Much to my dismay, I find that I have a bunch of non-ic recessed lights that are leaking like a sieve. I am wondering if I could build a box out of the 2 in sheet insulation, that has aluminum foil on one side and make the box so the foil is on the inside and seal the box with fire retardant foam (I have seen references to it, but don't really know what it is. Some suggestions are to leave the top off of the surround, others say to seal it and some say to even seal the holes in the sides of the non-ic cans or to even replace them with ic cans, but they are not the perfect solution. I am so confused I don't know what to do. A licensed electrician installed all of the cans a number of years ago. Bummer.


----------



## brooker (Jan 22, 2012)

*1990 juno recessed inccandescent fixtures*

I have some 1990 juno ic 22 recessed lighting fixture....they are installed in ceiling with insulation...though they have various slots and holes in the cans...i assume that the slots and holes are for other applications...Can I tape them in an effort to reduce infiltration and exfilration????? Currently they have pink( Corning fiberglass) batt insulation around them...which actually does not surround the cans adequately (tightly)....I'm considering packing a loose fill fiberglass insulation ( Guardian e-z fill attic insulation) around them....there ic rated.....like the cooler type closure idea....what do you all think about taping the holes....brooker


----------



## SD515 (Aug 17, 2008)

Have you considered air-tight trims?


----------



## chumley12 (Jan 18, 2012)

*Air tight trims*

What are air tight trims? :wink:


----------



## chumley12 (Jan 18, 2012)

brooker said:


> I have some 1990 juno ic 22 recessed lighting fixture....they are installed in ceiling with insulation...though they have various slots and holes in the cans...i assume that the slots and holes are for other applications...Can I tape them in an effort to reduce infiltration and exfilration????? Currently they have pink( Corning fiberglass) batt insulation around them...which actually does not surround the cans adequately (tightly)....I'm considering packing a loose fill fiberglass insulation ( Guardian e-z fill attic insulation) around them....there ic rated.....like the cooler type closure idea....what do you all think about taping the holes....brooker


I have been told by an "reputable" electrician that you can just plug up the holes in the can with the aluminum tape and it would then a non-IC rated can would become an IC can, but from what I have read, that is not the end of the story. :wink:


----------



## brooker (Jan 22, 2012)

Yes, I will be looking for airtight trim....what do you think about taping small hole in can...I'm talking slivers of tape 3/8 x 1'' is the largest.....the big air leak was the whole house ceiling fan.... though recently made a cover...and what difference it makes.....in poking around in the attic I see there are slight gaps here and there.... I'm addressing those...


----------



## chumley12 (Jan 18, 2012)

brooker said:


> Yes, I well be looking for airtight trim....what do you think about taping small hole in can...I'm talking slivers of tape 3/8 x 1'' is the largest.....the big air leak was the whole house ceiling fan.... though recently made a cover...and what difference it makes.....in pocking around in attic I see there are slight gaps here and there.... I'm addressing those...

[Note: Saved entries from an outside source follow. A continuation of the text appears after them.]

(** * A verified model of the CommonJS module shim (CommonJS.js)

    The development embeds the module registry of the repository
    (name detection from a stack trace, [__defineModule__], [require],
    [__getCurrentModule__]) and proves the properties its specification
    states about it.

    Conventions of the embedding:
    - JavaScript strings are strings of ASCII characters ([string]): the
      [\s] class of the regular expressions and [trim] know the ASCII
      white space, and input with other characters is outside the model.
    - The objects [modules] and [moduleFactories] are plain objects: the
      finite map of their own properties, the order in which these were
      created (for [Object.keys]), and the members they inherit from
      [Object.prototype], which a property read also answers with.
      [loadingModules] is a finite set.
    - Objects live in a heap (a list indexed by location), so that
      "the same object" is equality of locations.
    - A factory is a tree of the actions it can perform on the registry
      and the heap; [require] recurses through the factories it calls,
      with a bound on the nesting depth of the calls. *)

From Stdlib Require Import Ascii.
From Stdlib Require String.
From stdpp Require Import gmap strings list fin_maps.

(** ** Strings *)

Module Str.

Definition chars (s : string) : list ascii := String.list_ascii_of_string s.
Definition of_chars (l : list ascii) : string := String.string_of_list_ascii l.

(** [\s] and [\d] *)
Definition is_space (a : ascii) : bool :=
  let n := nat_of_ascii a in
  (n =? 32) || ((9 <=? n) && (n <=? 13)).

Definition is_digit (a : ascii) : bool :=
  let n := nat_of_ascii a in
  (48 <=? n) && (n <=? 57).

(** [s.startsWith(p)] *)
Definition startsWith (s p : string) : bool := String.prefix p s.

(** [s.endsWith(p)] *)
Definition endsWith (s p : string) : bool :=
  let n := String.length s in
  let k := String.length p in
  (k <=? n) && String.eqb (String.substring (n - k) k s) p.

(** [s.slice(0, -k)] *)
Definition drop_last (k : nat) (s : string) : string :=
  String.substring 0 (String.length s - k) s.

(** [s.includes(p)] *)
Fixpoint includes (s p : string) : bool :=
  String.prefix p s ||
  match s with
  | EmptyString => false
  | String _ s' => includes s' p
  end.

(** [s.split(c)] for a one-character separator: never the empty array. *)
Fixpoint split_go (c : ascii) (cur : list ascii) (s : list ascii) : list string :=
  match s with
  | [] => [of_chars (rev cur)]
  | a :: s' =>
      if Ascii.eqb a c then of_chars (rev cur) :: split_go c [] s'
      else split_go c (a :: cur) s'
  end.

Definition split (c : ascii) (s : string) : list string := split_go c [] (chars s).

(** [l.pop()] of a freshly built array: its last element. *)
Definition pop (l : list string) : string := List.last l "".

Fixpoint drop_spaces (l : list ascii) : list ascii :=
  match l with
  | a :: l' => if is_space a then drop_spaces l' else l
  | [] => []
  end.

(** [s.trim()] *)
Definition trim (s : string) : string :=
  of_chars (rev (drop_spaces (rev (drop_spaces (chars s))))).

(** [l.join(sep)] *)
Definition join (sep : string) (l : list string) : string := String.concat sep l.

(** [p] occurs in [s]. *)
Definition occurs_in (p s : string) : Prop := ∃ a b, s = a +:+ p +:+ b.

End Str.

(** ** Regular expressions

    A backtracking matcher with the priorities of the JavaScript one:
    greedy quantifiers, leftmost start, captures undone on backtracking. *)

Module Regex.

Inductive re : Type :=
| Eps
| Class (p : ascii → bool)
| Cat (r1 r2 : re)
| Opt (r : re)
| Star (r : re)
| Group (i : nat) (r : re)
| Bol
| Eol.

Definition Plus (r : re) : re := Cat r (Star r).
Definition Chr (c : ascii) : re := Class (Ascii.eqb c).
Definition NoneOf (cs : list ascii) (space : bool) : re :=
  Class (λ a, negb (existsb (Ascii.eqb a) cs) && negb (space && Str.is_space a)).
Definition Space : re := Class Str.is_space.
Definition Digit : re := Class Str.is_digit.
Fixpoint Lit (l : list ascii) : re :=
  match l with
  | [] => Eps
  | c :: l' => Cat (Chr c) (Lit l')
  end.

(** The captures: group number to captured text. *)
Definition caps := list (nat * list ascii).

Fixpoint cap (c : caps) (i : nat) : option (list ascii) :=
  match c with
  | [] => None
  | (j, t) :: c' => if j =? i then Some t else cap c' i
  end.
(** ** [init_r_array] *)

(** [s_matrix - s_matrix.max(axis=1)[:, None]].  The maximum along axis 1
    does not exist where there is no column and NumPy raises [ValueError].
    The empty list is the array without rows and without columns (see
    [shape1]), the only empty shape of a square matrix, so it raises like
    every matrix with a row without columns. *)
Definition init_r_array (s_matrix : matrix) : py matrix :=
  match s_matrix with
  | [] => inl (ValueError "zero-size array to reduction operation maximum")
  | _ =>
      py_mapM (fun row => mx <- np_max row ;; inr ((fun x => (x - mx)%Q) <$> row))
              s_matrix
  end.

(** ** [a_array_update] *)

(** The body of the two loops at [(i, k)]: the assignment to
    [a_array[niter, i, k]]. *)
Definition a_array_update_at (num_data_pts : nat) (niter : Z)
    (r_array : tensor) (damp_c : Q) (i k : nat) (a_array : tensor) : py tensor :=
  let prev := (niter - 1)%Z in
  if negb (i =? k) then
    temp_vec <- set_idx (np_ones num_data_pts) k 0%Q ;;
    temp_vec <- set_idx temp_vec i 0%Q ;;
    col <- get_col3 r_array prev k ;;
    temp_vec <- mask_zero temp_vec ((fun x => Qlt_bool x 0) <$> col) ;;
    col <- get_col3 r_array prev k ;;
    a_ik_sum <- np_dot col temp_vec ;;
    r_kk <- get3 r_array prev k k ;;
    let for_min := [(r_kk + a_ik_sum)%Q] ++ np_zeros 1 in
    update_term <- np_min for_min ;;
    a_prev <- get3 a_array prev i k ;;
    set3 a_array niter i k (damp_c * update_term + (1 - damp_c) * a_prev)%Q
  else
    temp_vec <- set_idx (np_ones num_data_pts) k 0%Q ;;
    col <- get_col3 r_array prev k ;;
    temp_vec <- mask_zero temp_vec ((fun x => Qlt_bool x 0) <$> col) ;;
    col <- get_col3 r_array prev k ;;
    a_ik_sum <- np_dot col temp_vec ;;
    let update_term := a_ik_sum in
    a_prev <- get3 a_array prev i k ;;
    set3 a_array niter i k (damp_c * update_term + (1 - damp_c) * a_prev)%Q.

Definition a_array_update (num_data_pts : nat) (niter : Z) (r_array : tensor)
    (damp_c : Q) (a_array : tensor) : py (tensor * matrix) :=
  a_array <-
    for_each (seq 0 num_data_pts) (fun i a_array =>
      for_each (seq 0 num_data_pts) (fun k a_array =>
        a_array_update_at num_data_pts niter r_array damp_c i k a_array)
        a_array)
      a_array ;;
  slice <- py_idx a_array niter ;;
  inr (a_array, slice).

(** ** [r_array_update] *)

(** [m[:, rng != i]]: the matrix without column [i]. *)
Definition drop_col (m : matrix) (i : nat) : matrix := delete i <$> m.

(** [m[:, i] = col]; the column must have one entry per row. *)
Definition set_col (m : matrix) (i : nat) (col : vec) : py matrix :=
  if decide (length col = length m)
  then py_mapM (fun p => set_idx (fst p) i (snd p)) (zip m col)
  else inl (ValueError "could not broadcast input array").

Definition r_array_update (niter : Z) (a_array : tensor) (s_matrix : matrix)
    (damp_c : Q) (r_array : tensor) : py (tensor * matrix) :=
  a_t <- py_idx a_array niter ;;
  s_a_array_sum <- mat_zip Qplus a_t s_matrix ;;
  let n := shape1 s_a_array_sum in
  row_max <-
    for_each (seq 0 n) (fun i row_max =>
      col <- py_mapM np_max (drop_col s_a_array_sum i) ;;
      set_col row_max i col)
      (np_zeros2 n n) ;;
  update_term <- mat_zip Qminus s_matrix row_max ;;
  r_prev <- py_idx r_array (niter - 1) ;;
  new <- mat_zip Qplus (mat_scale damp_c update_term)
                       (mat_scale (1 - damp_c) r_prev) ;;
  old <- py_idx r_array niter ;;
  r_array <- (if same_shape new old then py_set_idx r_array niter new
              else inl (ValueError "could not broadcast input array")) ;;
  slice <- py_idx r_array niter ;;
  inr (r_array, slice).

(** ** The module namespace and calls through it *)

(** Values that cross a call boundary in [afprop_vec2]. *)
Inductive pyval : Type :=
| VNone
| VNum (x : pynum)
| VMatrix (m : matrix)
| VTensor (t : tensor).

(** A function object: from the argument list to the arguments after the
    call (arrays are passed by reference and may have been updated in
    place) and the returned value.  Function objects that print or rebind
    names are not modelled. *)
Definition callable : Type := list pyval -> py (list pyval * pyval).

(** A module namespace.  [Some f] binds a name to a function; [None] binds
    it to an object this model does not call (an imported module, or the
    driver itself).  A name that is absent is unbound.  The driver looks up
    in it the five functions it calls; the module names [pd], [np] and
    [plt] and the built-in names it also uses are taken to be bound as the
    module binds them. *)
Definition globals : Type := list (string * option callable).

Fixpoint lookup_global (g : globals) (name : string) : option (option callable) :=
  match g with
  | [] => None
  | (n, b) :: g' => if String.eqb n name then Some b else lookup_global g' name
  end.

Definition call (g : globals) (name : string) (args : list pyval)
  : py (list pyval * pyval) :=
  match lookup_global g name with
  | None => inl (NameError name)
  | Some None => inl (TypeError "object is not callable")
  | Some (Some f) => f args
  end.

(** The messages of the [TypeError] raised when a function is called with
    a number of arguments other than that of its [def]. *)
Definition init_r_array_arity_msg : string :=
  "init_r_array() takes 1 positional argument".
Definition r_array_update_arity_msg : string :=
  "r_array_update() takes 5 positional arguments".

(** The [def]s of the module as function objects: each accepts exactly the
    parameters of its [def] line. *)
Definition def_calc_similarity_matrix : callable := fun args =>
  match args with
  | [VMatrix mydata] =>
      s <- calc_similarity_matrix mydata (PyInt 1) ;; inr (args, VMatrix s)
  | [VMatrix mydata; VNum num_cluster_pref] =>
      s <- calc_similarity_matrix mydata num_cluster_pref ;; inr (args, VMatrix s)
  | [_] | [_; _] => inl (TypeError "unsupported argument type")
  | _ => inl (TypeError
      "calc_similarity_matrix() takes from 1 to 2 positional arguments")
  end.

Definition def_init_r_array : callable := fun args =>
  match args with
  | [VMatrix s_matrix] =>
      r <- init_r_array s_matrix ;; inr (args, VMatrix r)
  | [_] => inl (TypeError "unsupported argument type")
  | _ => inl (TypeError init_r_array_arity_msg)
  end.

Definition def_a_array_update : callable := fun args =>
  match args with
  | [VNum (PyInt num_data_pts); VNum (PyInt niter); VTensor r_array;
     VNum damp_c; VTensor a_array] =>
      damp <- exact_val damp_c ;;
      res <- a_array_update (Z.to_nat num_data_pts) niter r_array
                            damp a_array ;;
      inr ([VNum (PyInt num_data_pts); VNum (PyInt niter); VTensor r_array;
            VNum damp_c; VTensor (fst res)], VMatrix (snd res))
  | [_; _; _; _; _] => inl (TypeError "unsupported argument type")
  | _ => inl (TypeError "a_array_update() takes 5 positional arguments")
  end.

Definition def_r_array_update : callable := fun args =>
  match args with
  | [VNum (PyInt niter); VTensor a_array; VMatrix s_matrix; VNum damp_c;
     VTensor r_array] =>
      damp <- exact_val damp_c ;;
      res <- r_array_update niter a_array s_matrix damp r_array ;;
      inr ([VNum (PyInt niter); VTensor a_array; VMatrix s_matrix; VNum damp_c;
            VTensor (fst res)], VMatrix (snd res))
  | [_; _; _; _; _] => inl (TypeError "unsupported argument type")
  | _ => inl (TypeError r_array_update_arity_msg)
  end.

(** The names bound at module level in [temp.py]: the five imports and the
    five [def]s.  (The built-in names the driver uses, such as [range] and
    [print], live in the built-in namespace; neither of the two names the
    driver calls first is among them.) *)
Definition temp_globals : globals :=
  [ ("pd", None); ("np", None); ("plt", None); ("cdist", None);
    ("logging", None);
    ("calc_similarity_matrix", Some def_calc_similarity_matrix);
    ("init_r_array", Some def_init_r_array);
    ("a_array_update", Some def_a_array_update);
    ("r_array_update", Some def_r_array_update);
    ("afprop_vec2", None) ].

(** ** [afprop_vec2] *)

(** The four parameter checks, in source order. *)
Definition validate (num_cluster_pref iterations damp_c num_stable_iters : pynum)
  : py unit :=
  if negb (num_eqb num_cluster_pref 1) && negb (num_eqb num_cluster_pref 2)
  then inl (ValueError
         "Enter valid indication (1 or 2) of cluster number preference.")
  else if num_ltb iterations 1 || negb (type_is_int iterations)
  then inl (ValueError "Enter a valid number of iterations.")
  else if num_leb damp_c 0 || num_gtb damp_c 1
  then inl (ValueError "Enter a valid damping constant.")
  else if num_ltb num_stable_iters 1
          || num_gt num_stable_iters iterations
          || negb (type_is_int num_stable_iters)
  then inl (ValueError
         "Enter a valid number of iterations to check for stability.")
  else inr tt.

(** An array dimension or slice bound must be of an integer type. *)
Definition as_int (x : pynum) : py Z :=
  match int_val x with
  | Some z => inr z
  | None => inl (TypeError "'float' object cannot be interpreted as an integer")
  end.

(** The array argument at position [i] after a call. *)
Definition arg_tensor (args : list pyval) (i : nat) : py tensor :=
  match args !! i with
  | Some (VTensor t) => inr t
  | _ => inl (TypeError "argument is not an array")
  end.

(** [t[niter] = v]: a matrix of the slice's shape replaces the slice, a
    number fills it. *)
Definition assign_slice (t : tensor) (niter : nat) (v : pyval) : py tensor :=
  old <- idx t niter ;;
  match v with
  | VMatrix m =>
      if same_shape m old then inr (<[niter := m]> t)
      else inl (ValueError "could not broadcast input array")
  | VNum x =>
      q <- exact_val x ;;
      inr (<[niter := (fun row : vec => (fun _ => q) <$> row) <$> old]> t)
  | _ => inl (TypeError "float() argument must be a string or a number")
  end.

(** Line 124: [a_array[niter] = a_array_update(num_data_pts, niter,
    r_array, damp_c, a_array)], on the pair [(a_array, r_array)]. *)
Definition update_a_call (g : globals) (num_data_pts : nat) (damp_c : pynum)
    (niter : nat) (st : tensor * tensor) : py (tensor * tensor) :=
  let a_array := fst st in
  let r_array := snd st in
  c <- call g "a_array_update"
         [VNum (PyInt (Z.of_nat num_data_pts)); VNum (PyInt (Z.of_nat niter));
          VTensor r_array; VNum damp_c; VTensor a_array] ;;
  r_array <- arg_tensor (fst c) 2 ;;
  a_array <- arg_tensor (fst c) 4 ;;
  a_array <- assign_slice a_array niter (snd c) ;;
  inr (a_array, r_array).

(** Lines 125-127: [r_array[niter] = r_array_update(num_data_pts, niter,
    a_array, s_matrix, damp_c, r_array)]. *)
Definition update_r_call (g : globals) (num_data_pts : nat) (s_matrix : pyval)
    (damp_c : pynum) (niter : nat) (st : tensor * tensor) : py (tensor * tensor) :=
  let a_array := fst st in
  let r_array := snd st in
  c <- call g "r_array_update"
         [VNum (PyInt (Z.of_nat num_data_pts)); VNum (PyInt (Z.of_nat niter));
          VTensor a_array; s_matrix; VNum damp_c; VTensor r_array] ;;
  a_array <- arg_tensor (fst c) 2 ;;
  r_array <- arg_tensor (fst c) 5 ;;
  r_array <- assign_slice r_array niter (snd c) ;;
  inr (a_array, r_array).
(** * fractal-tasks-core: ROI indexing and multiscale (pyramid) metadata

    A shallow embedding of the Python sources
      - [fractal_tasks_core/lib_zattrs_utils.py]
        ([extract_zyx_pixel_sizes], [rescale_datasets]),
      - [fractal_tasks_core/lib_ngff.py]
        (the pydantic models [Dataset], [Multiscale], [NgffImageMeta],
        [NgffWellMeta]),
      - [fractal_tasks_core/tasks/napari_workflows_wrapper.py]
        (the order of validation and region I/O, the scope checks, the
        relabeling),
      - [fractal_tasks_core/measurement.py]
        (the checks on the array shapes),
    together with the properties stated about them.

    Python [int] is [Z].  A finite Python [float] is the rational number
    that it stands for ([Qc], canonical fractions, so that equality is
    Leibniz equality).  The quotient that [coarsening_xy] rounds to an
    integer is rounded to a [float] first ([binary64], [float_div]), and
    is an infinity when it overflows.  The products of [rescale_datasets]
    are written [s * p] and are not rounded: what is stated of them reads
    the same with the product of two [float]s, and uses no law of
    arithmetic besides [x * 1 = x] and [x * 0 = 0].  The additions in place
    of the relabeling are taken in the dtype of an array and are left to
    the library ([iadd_label], [iadd_positive]).
    A raised exception is a value [Err e] of the [result] monad. *)

From Stdlib Require Import ZArith QArith Qcanon Qround Lia Lqa.
From stdpp Require Import numbers strings gmap fin_maps list.

Local Open Scope string_scope.
Local Open Scope Z_scope.

(** ** Python prelude: exceptions, indexing, [**], [round], [min] *)
Module Py.

Inductive exn_class :=
| KeyError | IndexError | TypeError | ValueError | ZeroDivisionError
| AttributeError | NotImplementedError | ValidationError | InvalidROIError
| Exception_ | OverflowError.

(** An exception: its class and (the head of) its message. *)
Inductive exn := Raise (cls : exn_class) (msg : string).

Definition class_of (e : exn) : exn_class := let 'Raise c _ := e in c.

Inductive result (A : Type) :=
| Ok (a : A)
| Err (e : exn).
Arguments Ok {A} a.
Arguments Err {A} e.

Definition raises {A} (r : result A) : Prop :=
  match r with Ok _ => False | Err _ => True end.

Definition raises_class {A} (c : exn_class) (r : result A) : Prop :=
  match r with Ok _ => False | Err e => class_of e = c end.

#[export] Instance result_ret : MRet result := λ A a, Ok a.
#[export] Instance result_bind : MBind result := λ A B f r,
  match r with Ok a => f a | Err e => Err e end.

(** [for x in l: ...] building a list, stopping at the first exception. *)
Fixpoint for_each {A B} (f : A → result B) (l : list A) : result (list B) :=
  match l with
  | [] => Ok []
  | x :: l' => y ← f x; ys ← for_each f l'; Ok (y :: ys)
  end.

Yes. Plugging those holes will make a big difference. Looking at the Commercial Electric "Air-Tight IC cans at Home Depot, all they have done is put a piece of take over the holes in the side of the can. I can see how this would help reduce the loss of the conditioned air in the house, but I don't see how it then becomes an IC can where you are allowed by code to cover the can with insulation. Doesn't there have to be some sort of separation between the can, which gets pretty hot, and the insulation. Isn't that what the insulated box is for?


----------



## brooker (Jan 22, 2012)

best I can figure IC stands for insulation contact....the juno recessed light i have.... have a thermal senor on exterior of can..on the top...with plenty of trim and bulb combination posted on interior of can...as well... explains that over heating will result in blinking lights and so on....


----------



## chumley12 (Jan 18, 2012)

*Oregon's code re: recessed lighting*

I talked to the someone at the Oregon Energy Trust today and he suggested Air Tight Baffles to solve part of the problem of the air infiltration through the recessed ceiling lights with attic space above.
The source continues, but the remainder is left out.